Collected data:
_ _ _ _ _

Lemma joined_members i fs :
  Forall (fun kx => forall i, serialize [] i kx.2 = JsonText.stringify_chars kx.2) fs ->
  joined (fun '(k, x) => JsonText.quote k ++ colon [] ++ serialize [] i x) [","%char] fs
  = (fix members (l : list (string * json)) : list ascii :=
       match l with
       | [] => []
       | [(k, x)] => JsonText.quote k ++ ":"%char :: JsonText.stringify_chars x
       | (k, x) :: r => JsonText.quote k ++ ":"%char :: JsonText.stringify_chars x
                          ++ ","%char :: members r
       end) fs.
Proof.
  induction 1 as [|[k y] ys Hy Hys IHys]; [done|]. cbn [snd] in Hy.
  destruct ys as [|z ys]; [cbn; by rewrite Hy|].
  change (joined ?ser ?sep ((k, y) :: z :: ys))
    with ((JsonText.quote k ++ colon [] ++ serialize [] i y)
            ++ sep ++ joined ser sep (z :: ys)).
  rewrite Hy, IHys. cbn [colon List.app]. rewrite <- app_assoc. reflexivity.
Qed.

Lemma serialize_compact v indent :
  serialize [] indent v = JsonText.stringify_chars v.
Proof.
  revert indent.
  induction v as [| b | n | s | xs IH | fs IH] using json_induction; intros indent;
    try reflexivity.
  - destruct xs as [|x xs]; [reflexivity|].
    change (serialize [] indent (JArr (x :: xs)))
      with ("["%char :: joined (serialize [] (indent ++ [])) [","%char] (x :: xs)
              ++ ["]"%char]).
    by rewrite joined_elements.
  - destruct fs as [|[k x] fs]; [reflexivity|].
    change (serialize [] indent (JObj ((k, x) :: fs)))
      with ("{"%char
              :: joined (fun '(k, x) => JsonText.quote k ++ colon []
                                         ++ serialize [] (indent ++ []) x)
                   [","%char] ((k, x) :: fs)
              ++ ["}"%char]).
    by rewrite joined_members.
Qed.

Lemma parse_stringify v : JsonText.JSON_parse (JsonText.JSON_stringify v) = Some v.
Proof.
  unfold JsonText.JSON_stringify. rewrite <- (serialize_compact v []).
  apply parse_serialize. constructor.
Qed.

(** The members of a post as [res.json] and [savePosts] write it. *)
Lemma json_of_post_members p :
  get_prop (json_of_post p) "id" = Some (JNum (id p))
  /\ get_prop (json_of_post p) "title" = title p
  /\ get_prop (json_of_post p) "content" = content p
  /\ get_prop (json_of_post p) "createdAt" = Some (JStr (createdAt p))
  /\ get_prop (json_of_post p) "updatedAt" = JStr <$> updatedAt p.
Proof. by destruct p as [n [t|] [c|] ca [u|]]. Qed.

(** X11.  The collection that [savePosts] writes is the one that [readPosts]
    reads: the text of the file, two spaces of indentation a level, is
    parsed to the array of the posts, each an object whose members are the
    id, the title, the content and the two dates of the post, those of
    them it has; the text of the empty collection is the one the server
    writes at its first start. *)
Theorem saved_posts_are_read_back data :
  parse_posts (posts_text data) = Some (JArr (map json_of_post data))
  /\ Forall (fun p => get_prop (json_of_post p) "id" = Some (JNum (id p))
                      /\ get_prop (json_of_post p) "title" = title p
                      /\ get_prop (json_of_post p) "content" = content p
                      /\ get_prop (json_of_post p) "createdAt" = Some (JStr (createdAt p))
                      /\ get_prop (json_of_post p) "updatedAt" = JStr <$> updatedAt p)
       data
  /\ posts_text [] = "[]".
Proof.
  split; [apply parse_serialize, blank_spaces|]. split; [|reflexivity].
  apply List.Forall_forall. intros p _. apply json_of_post_members.
Qed.

(** ** Base64url *)

Lemma length_encode_bytes l :
  Z.of_nat (length (Base64url.encode_bytes l)) = (4 * Z.of_nat (length l) + 2) / 3.
Proof.
  induction l as [| a | a b | a b c r IH] using list_ind3; try reflexivity.
  cbn [Base64url.encode_bytes length]. rewrite !Nat2Z.inj_succ, IH.
  Z.div_mod_to_equations. lia.
Qed.

(** X18.  The segments of a token: Base64url decoding gives back the text that
    was encoded; the code has four characters for three bytes, without
    padding, all of the alphabet, so that it holds no dot. *)
Theorem base64url_round_trip s :
  Base64url.decode (Base64url.encode s) = Some s
  /\ Z.of_nat (String.length (Base64url.encode s))
     = (4 * Z.of_nat (String.length s) + 2) / 3
  /\ Forall (fun c => Base64url.in_alphabet c = true /\ c <> "."%char /\ c <> "="%char)
       (Chars.chars (Base64url.encode s)).
Proof.
  split; [apply base64url_decode_encode|]. split.
  - unfold Base64url.encode.
    by rewrite length_text, length_map, length_encode_bytes, length_map, length_chars.
  - pose proof (base64url_encode_alphabet s) as H. rewrite forallb_forall in H.
    apply List.Forall_forall. intros c Hc. specialize (H c Hc).
    split; [done|]. split; intros ->; by vm_compute in H.
Qed.

(** ** The file of the posts on a known collection *)

Example posts_text_value :
  posts_text [post1; post2]
  = double_quoted "[
  {
    'id': 1699999990000,
    'title': 'First',
    'content': 'text',
    'createdAt': '2023-11-14T22:13:10.000Z'
  },
  {
    'id': 1699999980000,
    'title': 'Second',
    'createdAt': '2023-11-14T22:13:00.000Z'
  }
]"
  /\ JSON_stringify_spaces
       (JObj [("a", JArr [JNum 1; JArr []; JObj []]); ("b", JObj [("c", JNull)])]) 2
     = double_quoted "{
  'a': [
    1,
    [],
    {}
  ],
  'b': {
    'c': null
  }
}".
Proof. vm_compute. by split. Qed.

(** ** What the gate looks at in a token *)

(** X10.  The gate accepts a token that is signed with the secret of the server
    whatever its payload says: of its members only [exp] and [nbf] are
    looked at, the role is not; a payload without them passes at any
    time. *)
Theorem gate_ignores_the_role fs req next w :
  let token := Jwt.compact Jwt.header_HS256 (JObj fs) JWT_SECRET in
  authorization req = Some ("Bearer " +:+ token) ->
  authMiddleware req next w
  = (if Jwt.claims_ok (clock w (ticks w) / 1000) (Jwt.PJson (JObj fs))
     then next (tick w)
     else (res_json 401 (msg "登录失效"), tick w))
  /\ (get_prop (JObj fs) "exp" = None -> get_prop (JObj fs) "nbf" = None ->
      authMiddleware req next w = next (tick w)).
Proof.
  intros token Hh.
  assert (Jwt.verify (clock w (ticks w)) token JWT_SECRET
          = Jwt.claims_ok (clock w (ticks w) / 1000) (Jwt.PJson (JObj fs))) as Hv.
  { apply compact_verifies;
      [apply parse_header | reflexivity | reflexivity | reflexivity
      | apply stringify_nonempty | apply stringify_nonempty | done
      | apply parse_stringify]. }
  assert (authMiddleware req next w
          = (if Jwt.claims_ok (clock w (ticks w) / 1000) (Jwt.PJson (JObj fs))
             then next (tick w)
             else (res_json 401 (msg "登录失效"), tick w))) as Hgate.
  { rewrite (authMiddleware_header req next w _ Hh). cbv zeta.
    rewrite replace_prefix. change (EmptyString +:+ token) with token.
    destruct (String.eqb_spec token EmptyString) as [E|_];
      [by apply compact_nonempty in E|].
    by rewrite Hv. }
  split; [exact Hgate|]. intros Hexp Hnbf. rewrite Hgate.
  unfold Jwt.claims_ok. by rewrite Hexp, Hnbf.
Qed.

Lemma gate_ignores_the_role_witness :
  let fs := [("role", JStr "guest")] in
  let token := Jwt.compact Jwt.header_HS256 (JObj fs) JWT_SECRET in
  let req := {| method := DELETE; path := ["api"; "posts"; "1699999990000"];
                authorization := Some ("Bearer " +:+ token);
                body := BodyObject []; file_part := None |} in
  let next := delete_post "1699999990000" req in
  authorization req = Some ("Bearer " +:+ token)
  /\ authMiddleware req next world2
     = (if Jwt.claims_ok (clock world2 (ticks world2) / 1000) (Jwt.PJson (JObj fs))
        then next (tick world2)
        else (res_json 401 (msg "登录失效"), tick world2))
  /\ (get_prop (JObj fs) "exp" = None -> get_prop (JObj fs) "nbf" = None ->
      authMiddleware req next world2 = next (tick world2)).
Proof.
  intros fs token req next.
  assert (authorization req = Some ("Bearer " +:+ token)) as H1 by reflexivity.
  exact (conj H1 (gate_ignores_the_role fs req next world2 H1)).
Defined.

_ _ _ _ _

Work instructions: Line count for the word "content": tally the lines in the records that include it and give only the result.

Exercise solution: 4